Nits but no lice is the most common scene parents see after an over-the-counter treatment, and one of the easiest to misread. You flip on the bathroom light, part the hair behind your child’s ear, and find the same speckled mess as last week. Empty eggshells stay glued to the hair shaft for weeks, which makes “old debris or active infestation?” the hardest judgment call parents face. This post walks Montgomery County families through how to tell viable nits from hatched ones, how long to keep combing, and what real signs mean a case is closed.
Why Do Nits Stick Around Even After You Treat?
Nits stay attached because the female louse cements every egg to the hair shaft with a glue-like protein that does not dissolve in water or shampoo. The CDC notes empty nit shells can stay glued to the hair for months after the louse inside has hatched or died, which means the presence of nits says nothing on its own about whether the case is over. That fact drives most of the false all-clears we see at our clinic in Conshohocken.
A single adult female lays six to ten eggs a day for the roughly thirty days she is alive, per the CDC. By the time you finish a first treatment round, dozens of those eggs may already be cemented along the scalp – some viable, some not, all looking identical at 9 p.m.
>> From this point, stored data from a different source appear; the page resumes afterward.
(** * Beacon Identity service: wallet manager and onboarding worker

    A shallow embedding of [src/identity/wallet_manager.ts], of the HTTP
    wallet client it imports (the nwcli client), of the gateway mapping
    table, of [src/identity/worker.ts] and of the outbound dispatcher
    [src/identity/cvm-dispatcher.ts], followed by the properties of
    the response normalizer, the wallet resolver, the payment dispatcher,
    the onboarding state machine, the approval gate and the outbound
    dispatcher.

    Conventions of the embedding:
    - a JavaScript value is a tree [JsValue]; an object is the list of its
      own enumerable fields in enumeration order, with unique keys, as in
      a freshly parsed JSON document;
    - a JavaScript number is an integer or one of the three non-finite
      values; amounts (sats, msats) are integers, on which the arithmetic
      of the program is exact as long as operands and results are safe
      integers (below 2^53 in absolute value), and [String(n)] is the
      decimal rendering; the doubles themselves are [Double.t], on which
      the conversion of amounts is stated as well;
    - a string is the list of its characters, which have codes below
      256; [trim] strips the JavaScript white space among them (the
      no-break space included) and [toLowerCase] maps the capital letters
      among them;
    - a computation is a function from a [World] (tables, in-memory
      onboarding states, pending store, outbound queue, trace of effects)
      to an outcome (a value or a thrown error) and a new [World];
    - the host and the remote parties (environment variables, database
      failures, URL class, relay wallet, LNURL service, invoice decoder,
      HTTP wallet, signer, notifier) are the fields of [Env]; an answer
      may depend on everything that happened before the call;
    - one message is handled at a time: [await] runs to completion. *)

From Stdlib Require Import ZArith List Bool Ascii String Lia.
From Stdlib Require SpecFloat.
From stdpp Require Import base option list gmap strings pretty.

Local Open Scope string_scope.
Local Open Scope Z_scope.
(** * RaphaelLineTypeBase: the base renderer of line type charts

    A shallow embedding of [src/js/plugins/raphaelLineTypeBase.js] and the
    properties of its dot styling, hover wiring and pivot cache.

    - JavaScript numbers are binary64 floats ([PrimFloat.float]); attribute
      bags and style objects are finite maps from attribute names to values.
    - Raphael elements are mutable objects. They live in a store (the paper)
      and are addressed by reference, so that [groupDots] and its pivot share
      the elements they list.
    - A method is a computation on the world (paper plus the renderer's
      fields) that returns or throws; the world it leaves behind is kept in
      both cases, as a JavaScript exception does not undo earlier writes. *)

From Stdlib Require Import Floats.PrimFloat.
From stdpp Require Import base option list strings gmap.

(** ** JavaScript values *)

Module Js.

Inductive value :=
| VUndefined
| VNumber (n : float)
| VString (s : string).

(** ToBoolean of the values above. *)
Definition truthy (v : value) : bool :=
  match v with
  | VUndefined => false
  | VNumber n => negb (is_zero n || is_nan n)
  | VString s => negb (String.eqb s "")
  end.

Inductive error := TypeError.

(** [arr[i]] on an array of JavaScript values: [undefined] out of range. *)
Definition index_value (arr : list string) (i : nat) : value :=
  match arr !! i with
  | Some s => VString s
  | None => VUndefined
  end.

End Js.
Export Js.

(** A plain object used as a bag of attributes. *)
Abbreviation obj := (gmap string value).
(** C6: a submission with a floor outside [1, totalFloors] or with equal
    origin and destination only writes the notice on the console; the
    elevators (targets, passengers, floors, states), the pending queue and
    the tick counter are the ones before the call. *)
Theorem requestElevator_invalid_no_change uuid from to weight s :
  invalid_request s from to →
  let s' := requestElevator uuid from to weight s in
  elevators s' = elevators s
  ∧ pendingRequests s' = pendingRequests s
  ∧ sys_totalFloors s' = sys_totalFloors s
  ∧ tickCount s' = tickCount s
  ∧ console s' = console s ++ [LogInvalid from to].
Proof.
  intros Hinv. apply invalid_request_test in Hinv.
  unfold requestElevator. rewrite Hinv. simpl. auto.
Qed.

Lemma requestElevator_invalid_no_change_witness :
  let s := ElevatorSystem_new (Some 1) (Some 3) scenarioA_opts in
  invalid_request s 2 2
  ∧ pendingRequests (requestElevator "c" 2 2 (Some 70) s) = pendingRequests s.
Proof.
  assert (H : invalid_request
                (ElevatorSystem_new (Some 1) (Some 3) scenarioA_opts) 2 2)
    by (unfold invalid_request; lia).
  split; [exact H|].
  exact (proj1 (proj2 (requestElevator_invalid_no_change "c" 2 2 (Some 70) _ H))).
Defined.

Lemma tryAssignElevator_pending passenger s :
  pendingRequests (tryAssignElevator passenger s).1 =
  match (tryAssignElevator passenger s).2 with
  | Some _ => pendingRequests s ++ [passenger]
  | None => pendingRequests s
  end.
Proof.
  unfold tryAssignElevator.
  destruct (assignScan passenger (elevators s) 0 None) as [[best sc]|];
    reflexivity.
Qed.

(** C7: a valid submission appends the new request to the pending queue
    once, at its end, both when an elevator won the assignment and when
    none did; nothing is taken out of the queue. *)
Theorem requestElevator_valid_appends_once uuid from to weight s :
  1 ≤ from ≤ sys_totalFloors s →
  1 ≤ to ≤ sys_totalFloors s →
  from ≠ to →
  pendingRequests (requestElevator uuid from to weight s)
  = pendingRequests s ++ [Passenger_new uuid from to weight].
Proof.
  intros Hf Ht Hne. unfold requestElevator.
  assert (Hv : (from <? 1) || (sys_totalFloors s <? from) || (to <? 1)
               || (sys_totalFloors s <? to) || (from =? to) = false).
  { rewrite !orb_false_iff, !Z.ltb_ge, Z.eqb_neq. lia. }
  rewrite Hv.
  pose proof (tryAssignElevator_pending (Passenger_new uuid from to weight) s)
    as Hq.
  destruct (tryAssignElevator (Passenger_new uuid from to weight) s)
    as [s1 [assigned|]] eqn:Hassign; simpl in *.
  - exact Hq.
  - rewrite Hq. reflexivity.
Qed.
Definition set_Cwd (v : string) (et : ExecTask) : ExecTask :=
  mkExecTask (Command et) (Args et) (Shell et) (Env et) v (Stdin et)
    (PrintCommand et) (StreamStdio et) (DisableStdioBuffer et)
    (StdOutWriter et) (StdErrWriter et) (Timeout et) (OutputFile et) (ErrorFile et).

Definition set_Args (v : list string) (et : ExecTask) : ExecTask :=
  mkExecTask (Command et) v (Shell et) (Env et) (Cwd et) (Stdin et)
    (PrintCommand et) (StreamStdio et) (DisableStdioBuffer et)
    (StdOutWriter et) (StdErrWriter et) (Timeout et) (OutputFile et) (ErrorFile et).

Definition set_OutputFile (v : option Writer) (et : ExecTask) : ExecTask :=
  mkExecTask (Command et) (Args et) (Shell et) (Env et) (Cwd et) (Stdin et)
    (PrintCommand et) (StreamStdio et) (DisableStdioBuffer et)
    (StdOutWriter et) (StdErrWriter et) (Timeout et) v (ErrorFile et).

Definition set_ErrorFile (v : option Writer) (et : ExecTask) : ExecTask :=
  mkExecTask (Command et) (Args et) (Shell et) (Env et) (Cwd et) (Stdin et)
    (PrintCommand et) (StreamStdio et) (DisableStdioBuffer et)
    (StdOutWriter et) (StdErrWriter et) (Timeout et) (OutputFile et) v.

Definition WithEnv (env : list string) : ShellScriptOption :=
  fun et => set_Env env et.

Definition WithShell (shell : string) : ShellScriptOption :=
  fun et =>
    if negb (String.eqb shell "")
    then set_Shell true (set_Command shell et)
    else et.

Definition WithCwd (cwd : string) : ShellScriptOption :=
  fun et => set_Cwd cwd et.

Definition WithArgs (args : list string) : ShellScriptOption :=
  fun et => set_Args (Args et ++ args) et.

Definition WithOutputFiles (stdout stderr : option Writer) : ShellScriptOption :=
  fun et => set_ErrorFile stderr (set_OutputFile stdout et).
(** [now] is the clock when the function is called, [fn] what [await fn()]
    gives and [settledAt] the clock at that moment.  The state afterwards,
    whether [fn] was called, and the answer or the error. *)
Definition cachedRequest (now : Z) (st : State) (cacheType key : string)
           (fn : Settled V JsError) (settledAt : Z)
  : State * bool * Settled Answer JsError :=
  match levelOf cacheType with
  | None => (st, false, Rejected (invalidType cacheType))
  | Some l =>
      let (cache, cachedValue) := ncGet now key (cacheOf l st) in
      let st := withCache l cache st in
      match cachedValue with
      | Some value =>
          (withStats l (mkStats (S (hits (statsOf l st))) (misses (statsOf l st))) st,
           false, Resolved (Cached value cacheType now))
      | None =>
          let st := withStats l (mkStats (hits (statsOf l st))
                                         (S (misses (statsOf l st)))) st in
          match fn with
          | Rejected error => (st, true, Rejected error)
          | Resolved result =>
              (withCache l (ncSet settledAt (ttl l) key result (cacheOf l st)) st,
               true, Resolved (Fresh result))
          end
      end
  end.

(** [{ total, byType }] *)
Record Cleared := mkCleared {
  total : nat;
  byType : JsObject.t nat
}.

(** The callback of [typesToClear.forEach]. *)
Definition clearOne (pattern : option string) (acc : State * Cleared)
           (cacheType : string) : State * Cleared :=
  let (st, cleared) := acc in
  match levelOf cacheType with
  | None => (st, cleared)
  | Some l =>
      let cache := cacheOf l st in
      match pattern with
      | Some p =>
          if String.eqb p "" then
            (withCache l ∅ st,
             mkCleared (total cleared + size cache)
                       (JsObject.set cacheType (size cache) (byType cleared)))
          else
            let matchingKeys :=
              filter (fun kv => strIncludes p (fst kv) = true) cache in
            (withCache l (filter (fun kv => strIncludes p (fst kv) <> true) cache) st,
             mkCleared (total cleared + size matchingKeys)
                       (JsObject.set cacheType (size matchingKeys) (byType cleared)))
      | None =>
          (withCache l ∅ st,
           mkCleared (total cleared + size cache)
                     (JsObject.set cacheType (size cache) (byType cleared)))
      end
  end.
The right question is not “are there still nits?” but “are any of these still going to hatch?”
Old Nits vs Viable Nits – How to Actually Tell
Viable eggs are caramel-tan to coffee-brown, plump, and sit within a quarter inch of the scalp because that is where the warmth they need to incubate lives. Hatched or dead eggs look pale, white, or translucent and tend to drift down the hair shaft as the strand grows out. The CDC’s guidance for school nurses uses that same quarter-inch rule of thumb when deciding whether a child needs to be re-treated.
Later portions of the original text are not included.